◆ Exercise ◆
Repeat, please, only the lines from the top of the data down to the line with "[step] executes one"; include both of those lines.

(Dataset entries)
(* ===== verification/X86.v ===== *)
(** The processor the guest kernels run on: decoding and execution of the
    x86-64 instructions that the hand-assembled guests under [src/src] consist of.

    This is the reference for those byte arrays, as [walk] is for the page tables.
    [step] executes one instruction over a translation of its data accesses: the identity
    for the interrupt handlers of [Tasks], which use pages that both address spaces map
    to themselves ([exec]), and an arbitrary one, which may refuse an address with a page fault, for
    the services of [UserCopy], which follow pointers of the user ([exec_in]).
    An instruction or operand form outside the subset is [Undefined], never skipped. *)

From S2P Require Import Prelude Errors Memory LongMode Boot GuestTables Privilege.

(** * Instructions *)

(** A register is its number, [RAX] = 0 to [R15] = 15; CR2 counts as the next one. *)
Definition RAX : Z := 0.
Definition RCX : Z := 1.
Definition RBX : Z := 3.
Definition RSP : Z := 4.
Definition RSI : Z := 6.
Definition RDI : Z := 7.
Definition R11 : Z := 11.
Definition R12 : Z := 12.
Definition CR2 : Z := 16.
(** A memory operand has a base, an index of scale one and a displacement. *)
Inductive Operand := Reg (r : Z) | Mem (base index : option Z) (disp : Z).
Inductive Instr :=
  | CmpB (o : Operand) (imm : Z)      (* cmp r/m8, imm8 *)
  | CmpQ (o : Operand) (imm : Z)      (* cmp r/m64, imm *)
  | CmpR (o : Operand) (r : Z)        (* cmp r/m64, r64 *)
  | CmpM (r : Z) (o : Operand)        (* cmp r64, r/m64 *)
  | TestQ (o : Operand) (r : Z)       (* test r/m64, r64 *)
  | AddQ (o : Operand) (imm : Z)      (* add r/m64, imm8 *)
  | XorD (o : Operand) (r : Z)        (* xor r/m32, r32 *)
  | MovB (o : Operand) (imm : Z)      (* mov r/m8, imm8 *)
  | MovQ (o : Operand) (imm : Z)      (* mov r/m64, imm32 *)
  | MovI (r : Z) (imm : Z)            (* mov r64, imm64; mov r32, imm32 *)
  | MovAl (imm : Z)                   (* mov al, imm8 *)
  | MovAx (imm : Z)                   (* mov ax, imm16 *)
  | Load (r : Z) (o : Operand)        (* mov r64, r/m64 *)
  | Store (o : Operand) (r : Z)       (* mov r/m64, r64 *)
  | StoreB (o : Operand) (r : Z)      (* mov r/m8, r8 *)
  | StoreW (o : Operand) (r : Z)      (* mov r/m16, r16 *)
  | LoadZx (r : Z) (o : Operand)      (* movzx r32, r/m8 *)
  | IncB (o : Operand) | IncQ (o : Operand)
  | Push (imm : Z) | PushR (r : Z) | PopR (r : Z) | Pushf
  | ReadCs (r : Z) | ReadSs (r : Z)
  | ReadCr2 (r : Z) | ReadCr3 (r : Z) | WriteCr3 (r : Z) | Ltr
  | Je (d : Z) | Jne (d : Z) | Ja (d : Z) | Jb (d : Z) | Jmp (d : Z)
  | OutAl (port : Z) | Int (v : Z) | Iretq | Syscall | Sysretq | Hlt | Sti | Cli | Nop.

Definition sext (w v : Z) : Z := if v <? 2 ^ (w - 1) then v else v - 2 ^ w.
Definition imm8 (bs : list Z) : Z := from_le_bytes (take 1 bs).
Definition imm16 (bs : list Z) : Z := from_le_bytes (take 2 bs).
Definition imm32 (bs : list Z) : Z := from_le_bytes (take 4 bs).
Record Rex := mkRex { rex_any : bool; rex_w : bool; rex_r : Z; rex_x : Z; rex_b : Z }.
Definition no_rex : Rex := mkRex false false 0 0 0.
(** The reg field, the operand of the rm field and the number of bytes the two take.
    Scaled indices, 32-bit displacements from a register and rip-relative operands are
    outside the subset. *)
Definition modrm (rex : Rex) (bs : list Z) : option (Z * Operand * nat) :=
  match bs with
  | [] => None
  | byte :: rest =>
      let md := byte / 64 in
      let reg := byte / 8 mod 8 + 8 * rex_r rex in
      let rm := byte mod 8 in
      if md =? 3 then Some (reg, Reg (rm + 8 * rex_b rex), 1%nat)
      else if rm =? 4 then
        match rest with
        | [] => None
        | sib :: rest =>
            let b := sib mod 8 in
            let i := sib / 8 mod 8 + 8 * rex_x rex in
            let index := if i =? 4 then None else Some i in
            if negb (sib / 64 =? 0) then None
            else if md =? 0
            then if b =? 5 then Some (reg, Mem None index (sext 32 (imm32 rest)), 6%nat)
                 else Some (reg, Mem (Some (b + 8 * rex_b rex)) index 0, 2%nat)
            else if md =? 1 then Some (reg, Mem (Some (b + 8 * rex_b rex)) index (sext 8 (imm8 rest)), 3%nat)
            else None
        end
      else if md =? 0 then if rm =? 5 then None else Some (reg, Mem (Some (rm + 8 * rex_b rex)) None 0, 1%nat)
      else if md =? 1 then Some (reg, Mem (Some (rm + 8 * rex_b rex)) None (sext 8 (imm8 rest)), 2%nat)
      else None
  end.
Definition with_modrm (rex : Rex) (bs : list Z) (imm : nat)
    (f : Z → Operand → list Z → option Instr) : option (Instr * nat) :=
  '(reg, o, n) ← modrm rex bs;
  i ← f reg o (drop n bs);
  Some (i, n + imm)%nat.
Definition grow (n : nat) (r : option (Instr * nat)) : option (Instr * nat) :=
  match r with Some (i, k) => Some (i, n + k)%nat | None => None end.
(** An opcode extension in the reg field. *)
Definition digit (d reg : Z) (i : Instr) : option Instr := if reg mod 8 =? d then Some i else None.
(** The two-byte opcodes, after 0x0f. *)
Definition decode_0f (rex : Rex) (bs : list Z) : option (Instr * nat) :=
  match bs with
  | [] => None
  | op :: rest =>
      if (op =? 0x20) || (op =? 0x22) then
        match rest with
        | mr :: _ =>
            let r := mr mod 8 + 8 * rex_b rex in
            if negb (mr / 64 =? 3) then None
            else if (op =? 0x20) && (mr / 8 mod 8 =? 2) then Some (ReadCr2 r, 2%nat)
            else if (op =? 0x20) && (mr / 8 mod 8 =? 3) then Some (ReadCr3 r, 2%nat)
            else if (op =? 0x22) && (mr / 8 mod 8 =? 3) then Some (WriteCr3 r, 2%nat)
            else None
        | [] => None
        end
      else if op =? 0x84 then Some (Je (sext 32 (imm32 rest)), 5%nat)
      else if op =? 0x85 then Some (Jne (sext 32 (imm32 rest)), 5%nat)
      else if op =? 0x05 then Some (Syscall, 1%nat)
      else if op =? 0x07 then if rex_w rex then Some (Sysretq, 1%nat) else None
      else if op =? 0x00 then match rest with 0xd8 :: _ => Some (Ltr, 2%nat) | _ => None end
      else if op =? 0xb6 then if rex_w rex then None else grow 1 (with_modrm rex rest 0 (λ reg o _, Some (LoadZx reg o)))
      else None
  end.
(** One instruction after its prefixes, with the length of what follows them. *)
Definition decode_opcode (rex : Rex) (bs : list Z) : option (Instr * nat) :=
  let long {A} (x : option A) := if rex_w rex then x else None in
  match bs with
  | [] => None
  | op :: rest =>
      if op =? 0x0f then grow 1 (decode_0f rex rest)
      else if op =? 0x74 then Some (Je (sext 8 (imm8 rest)), 2%nat)
      else if op =? 0x75 then Some (Jne (sext 8 (imm8 rest)), 2%nat)
      else if op =? 0x77 then Some (Ja (sext 8 (imm8 rest)), 2%nat)
      else if op =? 0x72 then Some (Jb (sext 8 (imm8 rest)), 2%nat)
      else if op =? 0xeb then Some (Jmp (sext 8 (imm8 rest)), 2%nat)
      else if op =? 0xe9 then Some (Jmp (sext 32 (imm32 rest)), 5%nat)
      else if op =? 0x80 then grow 1 (with_modrm rex rest 1 (λ reg o bs, digit 7 reg (CmpB o (imm8 bs))))
      else if op =? 0x88 then grow 1 (with_modrm rex rest 0 (λ reg o _, if rex_any rex || (reg <? 4) then Some (StoreB o reg) else None))
      else if op =? 0x8c then
        if rex_any rex then None
        else grow 1 (with_modrm rex rest 0 (λ reg o _,
          match o with
          | Reg r => if reg =? 1 then Some (ReadCs r) else if reg =? 2 then Some (ReadSs r) else None
          | Mem _ _ _ => None
          end))
      else if op =? 0xc6 then grow 1 (with_modrm rex rest 1 (λ reg o bs, digit 0 reg (MovB o (imm8 bs))))
      else if op =? 0xfe then grow 1 (with_modrm rex rest 0 (λ reg o _, digit 0 reg (IncB o)))
      else if op =? 0xb0 then if rex_b rex =? 0 then Some (MovAl (imm8 rest), 2%nat) else None
      else if op =? 0xe6 then Some (OutAl (imm8 rest), 2%nat)
      else if op =? 0xcd then Some (Int (imm8 rest), 2%nat)
      else if op =? 0xf4 then Some (Hlt, 1%nat)
      else if op =? 0xfb then Some (Sti, 1%nat)
      else if op =? 0xfa then Some (Cli, 1%nat)
      else if op =? 0x90 then if rex_b rex =? 0 then Some (Nop, 1%nat) else None
      else if op =? 0x9c then Some (Pushf, 1%nat)
      else if op =? 0x6a then Some (Push (sext 8 (imm8 rest) mod 2 ^ 64), 2%nat)
      else if op =? 0x68 then Some (Push (sext 32 (imm32 rest) mod 2 ^ 64), 5%nat)
      else if (0x50 <=? op) && (op <? 0x58) then Some (PushR (op - 0x50 + 8 * rex_b rex), 1%nat)
      else if (0x58 <=? op) && (op <? 0x60) then Some (PopR (op - 0x58 + 8 * rex_b rex), 1%nat)
      else if op =? 0x31 then if rex_w rex then None else grow 1 (with_modrm rex rest 0 (λ reg o _, Some (XorD o reg)))
      else if (0xb8 <=? op) && (op <? 0xc0) then
        if rex_w rex then Some (MovI (op - 0xb8 + 8 * rex_b rex) (from_le_bytes (take 8 rest)), 9%nat)
        else Some (MovI (op - 0xb8 + 8 * rex_b rex) (imm32 rest), 5%nat)
      else long (
        if op =? 0x81 then grow 1 (with_modrm rex rest 4 (λ reg o bs, digit 7 reg (CmpQ o (sext 32 (imm32 bs) mod 2 ^ 64))))
        else if op =? 0x83 then grow 1 (with_modrm rex rest 1 (λ reg o bs,
          let imm := sext 8 (imm8 bs) mod 2 ^ 64 in
          if reg mod 8 =? 0 then Some (AddQ o imm) else digit 7 reg (CmpQ o imm)))
        else if op =? 0x3d then Some (CmpQ (Reg RAX) (sext 32 (imm32 rest) mod 2 ^ 64), 5%nat)
        else if op =? 0x39 then grow 1 (with_modrm rex rest 0 (λ reg o _, Some (CmpR o reg)))
        else if op =? 0x3b then grow 1 (with_modrm rex rest 0 (λ reg o _, Some (CmpM reg o)))
        else if op =? 0x85 then grow 1 (with_modrm rex rest 0 (λ reg o _, Some (TestQ o reg)))
        else if op =? 0x89 then grow 1 (with_modrm rex rest 0 (λ reg o _, Some (Store o reg)))
        else if op =? 0x8b then grow 1 (with_modrm rex rest 0 (λ reg o _, Some (Load reg o)))
        else if op =? 0xc7 then grow 1 (with_modrm rex rest 4 (λ reg o bs, digit 0 reg (MovQ o (sext 32 (imm32 bs) mod 2 ^ 64))))
        else if op =? 0xff then grow 1 (with_modrm rex rest 0 (λ reg o _, digit 0 reg (IncQ o)))
        else if op =? 0xcf then Some (Iretq, 1%nat)
        else None)
  end.
(** The operand-size prefix is in the subset for [mov ax, imm16] and [mov r/m16, r16]. *)
Definition decode_16 (bs : list Z) : option (Instr * nat) :=
  match bs with
  | 0xb8 :: rest => Some (MovAx (imm16 rest), 3%nat)
  | 0x89 :: rest => grow 1 (with_modrm no_rex rest 0 (λ reg o _, Some (StoreW o reg)))
  | _ => None
  end.
Definition decode_instr (bs : list Z) : option (Instr * nat) :=
  match bs with
  | [] => None
  | byte :: rest =>
      if byte =? 0x66 then grow 1 (decode_16 rest)
      else if (0x40 <=? byte) && (byte <? 0x50)
      then grow 1 (decode_opcode (mkRex true (byte / 8 mod 2 =? 1) (byte / 4 mod 2) (byte / 2 mod 2) (byte mod 2)) rest)
      else decode_opcode no_rex bs
  end.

◆ Answer space ◆
(* ===== verification/X86.v ===== *)
(** The processor the guest kernels run on: decoding and execution of the
    x86-64 instructions that the hand-assembled guests under [src/src] consist of.

    This is the reference for those byte arrays, as [walk] is for the page tables.
    [step] executes one instruction over a translation of its data accesses: the identity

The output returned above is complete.